Today I said that I'm enjoying chatting in English at a chat group on LINE. A person said to me that I must be a genius. Genius... this kind of topic reminds me of the lyric of the song "Sorani Miagare" by the Japanese rock group Magokoro Brothers. "No important things there/I do the things from easier step to another step little by little/No important people there/I am always here". I want to remember the point of view that everybody is a human being even if the person is at an incredible stage or does brilliant works. Even I think that I am less than the person... I sometimes think "Oh, he/she is more brilliant than me!" or "I am just a loser comparing to him/her!". But everybody is a human being so sometimes does mistakes. Therefore they have the worth to be loved.
On working, my body automatically moves and my finger also does without thinking bothering things by my head. My body moves naturally without remembering my memory. Everything goes naturally and I don't need fatal processes. So, memories are in my body, not in my brain... I write nonsense like this. Today I borrowed the books "Simple brain, complicated self" and "Brain works unequally for no rational reasons" so maybe they affected my thought like that. I didn't know the author but he writes important things, therefore, I can't take him as just a paperback writer.
In the heart of my mind, I have a huge curiosity to know everything.
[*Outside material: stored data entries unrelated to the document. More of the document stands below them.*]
Lemma replay_ends_live_witness :
  exists e, checked_run sample_published sample_start = Some e /\
  exists a e', subscribe_with_replay_snapshot sample_orders 0 None e = Some (a, e') /\ at_current a = ends_session e
    /\ (exists F, client_reads a F) /\ forall F, client_reads a F -> exists f, F = Some f /\ agrees (at_current a) f.
Proof.
  pose proof sample_run_checked as Hc. destruct (checked_run sample_published sample_start) as [e|] eqn:E; [|discriminate]. exists e. split; [reflexivity|].
  apply (inj Some) in Hc. apply andb_true_iff in Hc as [[Hn%bool_decide_eq_true Hb%negb_true_iff]%andb_true_iff Hr%Z.eqb_eq].
  destruct (replay_ends_live 5 0 2 e) as [_ H].
  - lia.
  - apply (checked_published 5 0 2 sample_published sample_start); [|apply published_new|exact E].
    unfold sample_published. repeat (apply Forall_cons; split; [first [exact I|exact sample_orders_ok]|]). apply Forall_nil_2.
  - apply (H sample_orders 0 (bs "me")); [exact sample_orders_ok|exact Hn|exact Hb|apply kept_without_retention, Hr].
Defined.

(** What the sample's attach hands out: two lines, and the state before them
    with the channel joined and its members known. *)
Example sample_attach :
  (e ← checked_run sample_published sample_start; '(a, _) ← subscribe_with_replay_snapshot sample_orders 0 None e;
   Some (length (replay_lines (at_replay a)), length (boundaries (at_replay a)), (fun s => (sess_nick s, (map_to_list (sess_channels s)).*1)) <$> at_head a))
  = Some (2%nat, 0%nat, Some (Some (bs "me"), [bs "#room"])).
Proof. vm_compute. reflexivity. Qed.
Probably it is stronger than everyone. If I am the person who should be called a genius, then the reason might be from this strong curiosity. Therefore, I've read 1000 books and also listened to music, watched movies, and also worked... but this curiosity doesn't bring me happiness every time. Once I bought too many books so lost money, or I drank a lot of alcohol so almost die. This monster in myself always makes me sick.
Oh, my school days... I had been bullied too much so I just had read books with thinking that I wouldn't need friends because friendship means weakness. They couldn't manage their weakness so needed friends... I tried to believe so. I tried to kill the emotion which feels loneliness. Emotion was always too much for me. Emotion was just a noise when I read books. I wanted to be a reading machine... I thought so. Now, I feel lovely with this emotion which is full of bugs. I can't get stronger, but I still live on. I remember the lyric of The Blue Hearts. "We can't be saints, but staying alive is good".